Gardens of Water - Alan Drew

Chapter 1

In the rush of bodies to board the ferry leaving İstanbul for Gölcük, Sinan lost his son.

Five minutes earlier İsmail had been tugging Sinan in the opposite direction, back toward the city, deep into the labyrinth of arcades and electronics stores of the Sirkeci neighborhood. Sinan suspected it was for the exact purpose of missing the ferry home and delaying the pain of the circumcision ceremony that evening. The boy stomped across the bricks in his white circumcision costume, one hand squeezing Sinan’s fingers and the other hoisting his tasseled staff in the air like a pasha leading a parade. Sinan let himself be pulled for a while, but the horn had already sounded, and, even though he, too, wanted to delay the ceremony, they couldn’t miss that ferry.

When they had reached Reşadiye Avenue, Sinan pulled İsmail into the street just as the traffic broke, Sinan’s shoulders rocking back and forth in an awkward dance on his bad foot. He finally pushed İsmail through the metal gate to the ferry dock just in time for them to join the throng of men and women leaving work for the day. They ran from the shade of the dock back out into the searing summer sun, Sinan leading İsmail this time through a sea of elbows, shoulders, and damp backs. They climbed the thin plank of wood used as a bridge from dock to boat, the green water beneath them churning with translucent jellyfish, and they entered the smoky cabin, where İsmail dropped his staff. He let go of Sinan’s hand, and before Sinan could grab his son’s arm, the boy disappeared, swallowed by the wave of bodies.

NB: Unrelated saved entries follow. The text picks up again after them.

(** [JSON.stringify(v)] without indentation: [None] is [undefined]. *)
Fixpoint stringify (v : JsValue) : option string :=
  match v with
  | JUndefined => None
  | JNull => Some "null"
  | JBool b => Some (booleanToString b)
  | JNum n => Some (numberToString n)
  | JStr s => Some (quote s)
  | JArr items =>
      Some ("[" ++
            joinStrings ","
              ((fix each (l : list JsValue) : list string :=
                  match l with
                  | [] => []
                  | x :: rest =>
                      match stringify x with
                      | Some s => s
                      | None => "null"
                      end :: each rest
                  end) items)
            ++ "]")
  | JObj props =>
      Some ("{" ++
            joinStrings ","
              ((fix each (l : list (string * JsValue)) : list string :=
                  match l with
                  | [] => []
                  | (k, x) :: rest =>
                      match stringify x with
                      | Some s => (quote k ++ ":" ++ s) :: each rest
                      | None => each rest
                      end
                  end) props)
            ++ "}")
  end.

(** [JSON.stringify(v)] as a value. *)
Definition stringifyValue (v : JsValue) : JsValue :=
  match stringify v with
  | Some s => JStr s
  | None => JUndefined
  end.

Definition maxSafeInteger : Z := 9007199254740991.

Now Sinan shoved through the crowd to get to the boy, but his foot made it difficult. He pushed against the stomachs of men smoking cigarettes, turning sideways to make himself thinner. "Affedersiniz, he said to each person he touched, in a voice barely concealing his rising panic. Excuse me." But the more he struggled forward, the more he was shoved backward by the jostling mob, and soon he was forced all the way to the other side of the ferry, his back leaning against a rusty chain that kept him from tumbling into the Bosporus.

Allah, Allah, he said out loud. A man standing next to him glanced in his direction.

Too many men, the man said. He lit a cigarette, the smoke flying away from his face. Too many men, not enough city.

My boy’s lost, Sinan said.

The man turned around. He was taller than Sinan and he was able to see over the heads of the crowd.

Where? the man said.

At the entrance.

The man stood on his toes and yelled across the cabin in a voice so powerful it silenced the crowd.

"Erkek çocuk nerede?"

That started a chorus of echoes. Where’s the boy? strangers called, their voices rising above the sound of the engine straining to pull away from the dock. Where’s the boy? Where’s the boy? they yelled into the wind, as the ferry nosed its white hull out into the blue water. "İsmail! Sinan called, joining his voice to the chorus. The men yelled İsmail" too, and a pandemonium of concern radiated out through the cabin.

Then thirty feet away, rising above the heads of hundreds of people, came his son. At first İsmail seemed to be floating under his own power, a princely ghost taken flight in the sea-whipped wind, but as he drew nearer, Sinan saw the shoulders on which İsmail rested. The man elbowed through the parting crowd, a cigarette burning in his mouth, his large, hairy hands wrapped around the boy’s stomach. İsmail’s white teeth gleamed against his skin and his black eyes shone in the afternoon light. The staff was clasped in his fist, and for a moment he seemed to be a king raised high above the people of İstanbul.

"Teşekkür ederim," Sinan said when the stranger handed him his son.

"Birşey değil."

When the ferry docked in their suburb of Gölcük three hours later, İsmail wouldn’t let go of the railing. Sinan touched the top of İsmail’s head, and reminded him of the gifts he would receive after the ceremony. He tickled İsmail’s armpits and tugged on his earlobe, which didn’t earn him the usual dimpled smile, much less a loosening of the boy’s white-knuckled grip. A few women, shuffling toward the exit, smiled in sympathy. The man who had carried İsmail on his shoulders slid a one-million-lira note into the pocket of the boy’s white satin vest.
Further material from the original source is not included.